What this role is NOT
This is where most applicants miss. Every point below comes straight from real hiring feedback.
- Deep specialists in one niche (performance tuning, migrations, ontology) who haven't owned the wider stack
- Looking after someone else's ETL, or living in SQL inside a mature warehouse
- Writing dbt models in someone else's architecture, or building dashboards
- Careers spent only inside large corporates. Startup experience matters
- Contractors or consultants who shipped a project and left
- Scattered project work with no production on-call or infrastructure as code
- Engineers who can't explain how they use AI to work smarter. That alone has stopped strong Principal and Staff candidates
- A senior title doing the heavy lifting on your resume
Resumes without clear ownership and zero-to-one delivery are declined immediately, whatever the seniority or brand names. Vague bullet points get the same result.
What you'll bring
- 5+ years building and operating data platforms
- Pipelines designed and built as distributed systems
- Production dbt or an equivalent transformation framework
- Production Snowflake, Databricks, BigQuery or similar
- Hands-on AWS (GCP or Azure fine), including on-call, incident response and infrastructure as code
- Customer-facing or embedded analytics you built and shipped
- Early data engineering at a startup that went on to scale, with metrics to back it
- For Staff level, evidence of setting technical direction and managing stakeholders
Nice to have: a numerical background (engineering, physics, maths or CS), streaming with Kafka or Kinesis, and experience taming messy, unstructured data.
Why it's worth your time
Engineer number two, not number 40. A lead who wants a partner. Data that is the product, not the plumbing. Fully remote anywhere in Canada, with a highly competitive salary and meaningful equity for the right person.
How to apply
Send your resume with a short note covering:
- The data platform or product you're proudest of building from zero, and what happened to it
- How you use AI in your daily engineering work, with a real example of the impact
- Your Canadian work authorisation status (see below)

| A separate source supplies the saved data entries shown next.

Lemma close_listing_does lines s :
  listing (lin s) = Some lines → IsListingStderr (tex s) = false →
  close_listing s = Ret tt (set_listing None (put_file (listingFile (tex s))
    (default [] (content_of (listingFile (tex s)) s) ++ bytes_of (concat lines)) s)).
Proof.
  intros Hl He. unfold close_listing. cbv beta iota delta [mbind M_bind gets st]. by rewrite Hl, He.
Qed.

(** C39: the listing of a source under its default name overwrites the file only when it
    is opened in the first pass; opened later, as it is for every source but the
    first, it adds to what an earlier run left in the file. *)
Theorem default_listing_appends : ∀ f lines s,
  let name := replace_extension (str ".lst") (in_full f) in
  IsDefaultListingName (tex s) = true → OutputVerbosity (tex s) ≠ OV_LST → listing (lin s) = None →
  in_full f ≠ [] → writable name = true →
  ∃ s', (OpenDefaultList f ;; modify (set_listing (Some lines)) ;; close_listing) s = Ret tt s'
    ∧ content_of name s'
      = Some ((if pass (src s) <=? 1 then [] else default [] (content_of name s)) ++ bytes_of (concat lines)).
Proof.
  intros f lines s name Hd Hv Hl Hf Hw. assert (Hn : name ≠ []).
  { subst name. unfold replace_extension. intros E. apply (f_equal length) in E. rewrite !length_app in E. cbn in E. lia. }
  assert (He : IsListingStderr (tex s) = false) by by apply bool_decide_eq_false_2.
  unfold OpenDefaultList. cbv beta iota delta [mbind M_bind gets st]. rewrite He, Hd, Hl, (bool_decide_eq_false_2 _ Hf).
  rewrite bool_decide_true by done. cbn [negb andb mwhen]. fold name. unfold OpenListImp. cbv beta iota delta [mbind M_bind gets st].
  rewrite He, (bool_decide_eq_false_2 _ Hn), Hw. cbn [negb andb mwhen].
  set (s1 := if (pass (src s) <=? 1) || bool_decide (content_of name s = None) then put_file name [] s else s).
  assert (E1 : mwhen ((pass (src s) <=? 1) || bool_decide (content_of name s = None)) (modify (put_file name [])) s
               = Ret tt s1) by (unfold s1; by destruct (_ || _)).
  assert (He1 : IsListingStderr (tex s1) = false) by (unfold s1; by destruct (_ || _)).
  rewrite E1. cbv beta iota delta [modify]. rewrite (close_listing_does lines) by done.
  eexists. split; [reflexivity|]. change (content_of name (set_listing None ?t)) with (content_of name t).
  cbn [listingFile tex set_listing set_listingFile on_lin on_tex]. rewrite content_of_put. f_equal. f_equal.
  change (default [] (content_of name s1) = if pass (src s) <=? 1 then [] else default [] (content_of name s)).
  unfold s1. destruct (pass (src s) <=? 1); cbn [orb]; [by rewrite content_of_put|].
  case_bool_decide as Hc; [by rewrite content_of_put, Hc|done].
Qed.
End listing.

(** The last pass reaches the second source; its listing is left from another run. *)
Definition second_source : SInputFile := {| in_full := str "b.asm"; in_str := "b.asm" |}.
Definition with_old_listing : St :=
  put_file (str "b.lst") (bytes_of (str "old")) (set_IsDefaultListingName true last_pass).
Lemma default_listing_appends_witness :
  ∃ s', (@OpenDefaultList plain_files second_source ;; modify (set_listing (Some [str "new"])) ;; @close_listing plain_files)
          with_old_listing = Ret tt s'
    ∧ @content_of plain_files (str "b.lst") s' = Some (bytes_of (str "oldnew")).
Proof.
  destruct (@default_listing_appends plain_files second_source [str "new"] with_old_listing) as (s' & E & H);
    [reflexivity|discriminate|reflexivity|discriminate|reflexivity|].
  exists s'. split; [exact E|]. exact H.
Defined.
(** * base-monitor-bot: a shallow embedding of [bot.js]

    The bot polls a transfer feed for a set of monitored addresses, filters
    the records (blacklist, dust threshold), sends alerts through a chat
    channel and keeps a per-address block watermark ([lastBlock]).

    Modelling conventions.
    - JavaScript strings are [string]s (byte strings).  [toLowerCase] and
      [trim] act on the ASCII letters and the ASCII white space; the
      addresses, block numbers and amounts the bot handles are ASCII.
    - [parseInt] yields [NaN] or an integer; integers are exact ([Z]).
    - Amounts ([parseInt(value) / Math.pow(10, decimals)]) are exact
      rationals ([Q]) instead of IEEE doubles.
    - A JavaScript object used as a map is an association list with unique
      keys in insertion order ([Object.entries] order).  Keys are ordinary
      own properties; inherited properties are not modelled.
    - Effects (the two in-memory maps, the two snapshot files, the chat
      channel, the console) are threaded through a state-and-exception
      monad over [World].  A poll tick and a command handler run to
      completion without interleaving. *)

From Stdlib Require Import ZArith QArith Qround String Ascii List Bool Lia.
From Stdlib Require Import DecimalString.
From Stdlib Require Import Lqa.
Import ListNotations.

Local Open Scope string_scope.
Local Open Scope Z_scope.

(** ** Strings *)

Module Str.

Definition lower_ascii (c : ascii) : ascii :=
  let n := nat_of_ascii c in
  if (andb (Nat.leb 65 n) (Nat.leb n 90)) then ascii_of_nat (n + 32) else c.

(** [String.prototype.toLowerCase] on ASCII. *)
Fixpoint toLowerCase (s : string) : string :=
  match s with
  | EmptyString => EmptyString
  | String c s' => String (lower_ascii c) (toLowerCase s')
  end.

(** TAB, LF, VT, FF, CR and SPACE. *)
Definition is_space (c : ascii) : bool :=
  let n := nat_of_ascii c in
  orb (andb (Nat.leb 9 n) (Nat.leb n 13)) (Nat.eqb n 32).

Fixpoint trimStart (s : string) : string :=
  match s with
  | EmptyString => EmptyString
  | String c s' => if is_space c then trimStart s' else s
  end.

Fixpoint trimEnd (s : string) : string :=
  match s with
  | EmptyString => EmptyString
  | String c s' =>
      match trimEnd s' with
      | EmptyString => if is_space c then EmptyString else String c EmptyString
      | t => String c t
      end
  end.

(** [String.prototype.trim]. *)
Definition trim (s : string) : string := trimEnd (trimStart s).

Definition is_hex_lower (c : ascii) : bool :=
  let n := nat_of_ascii c in
  orb (andb (Nat.leb 48 n) (Nat.leb n 57)) (andb (Nat.leb 97 n) (Nat.leb n 102)).

Fixpoint all_chars (p : ascii -> bool) (s : string) : bool :=
  match s with
  | EmptyString => true
  | String c s' => andb (p c) (all_chars p s')
  end.

(** [/^0x[a-f0-9]{40}$/i.test(s)]: with the [i] flag a character matches
    when its lower-case form does. *)
Definition isAddressFormat (s : string) : bool :=
  match s with
  | String c0 (String c1 rest) =>
      andb (Ascii.eqb c0 "0"%char)
        (andb (Ascii.eqb (lower_ascii c1) "x"%char)
           (andb (Nat.eqb (String.length rest) 40)
              (all_chars (fun c => is_hex_lower (lower_ascii c)) rest)))
  | _ => false
  end.

(** A JavaScript string is truthy when it is not empty. *)
Definition truthy (s : string) : bool :=
  match s with EmptyString => false | _ => true end.

End Str.

(** ** Numbers *)

(** The result of [parseInt], and the type of [lastBlock]. *)
Inductive jsnum : Type :=
| NaN : jsnum
| Num : Z -> jsnum.

Module JsNum.

Definition eqb (a b : jsnum) : bool :=
  match a, b with
  | NaN, NaN => true
  | Num x, Num y => Z.eqb x y
  | _, _ => false
  end.

(** [a > b]: false as soon as one side is NaN. *)
Definition gtb (a b : jsnum) : bool :=
  match a, b with
  | Num x, Num y => Z.ltb y x
  | _, _ => false
  end.

(** [a <= b] in JavaScript: false as soon as one side is NaN. *)
Definition leb (a b : jsnum) : bool :=
  match a, b with
  | Num x, Num y => Z.leb x y
  | _, _ => false
  end.

(** [x || d] on numbers: 0 and NaN are falsy. *)
Definition or_default (x : jsnum) (d : Z) : Z :=
  match x with
  | NaN => d
  | Num z => if Z.eqb z 0 then d else z
  end.

(** [Math.max] of one or more arguments: NaN if any argument is NaN. *)
Definition max2 (a b : jsnum) : jsnum :=
  match a, b with
  | Num x, Num y => Num (Z.max x y)
  | _, _ => NaN
  end.

Definition Math_max (x : jsnum) (xs : list jsnum) : jsnum :=
  fold_left max2 xs x.

(** The order in which a watermark "does not decrease": it keeps its value
    or moves to a larger integer. *)
Definition le (a b : jsnum) : Prop :=
  a = b \/ exists x y, a = Num x /\ b = Num y /\ x < y.

Definition digit_value (radix : Z) (c : ascii) : option Z :=
  let n := Z.of_nat (nat_of_ascii c) in
  let v :=
    if andb (48 <=? n) (n <=? 57) then Some (n - 48)
    else if andb (97 <=? n) (n <=? 122) then Some (n - 87)
    else if andb (65 <=? n) (n <=? 90) then Some (n - 55)
    else None in
  match v with
  | Some d => if d <? radix then Some d else None
  | None => None
  end.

Work authorisation: please read before applying
This role is open only to Canadian citizens and permanent residents already living in Canada.
There is no visa or work permit sponsorship of any kind. No LMIA, no employer-specific work permits, no work permit extensions or transfers, and no future permanent residency sponsorship.
No exceptions.
If you need sponsorship now or at any point in the future, we can't put you forward.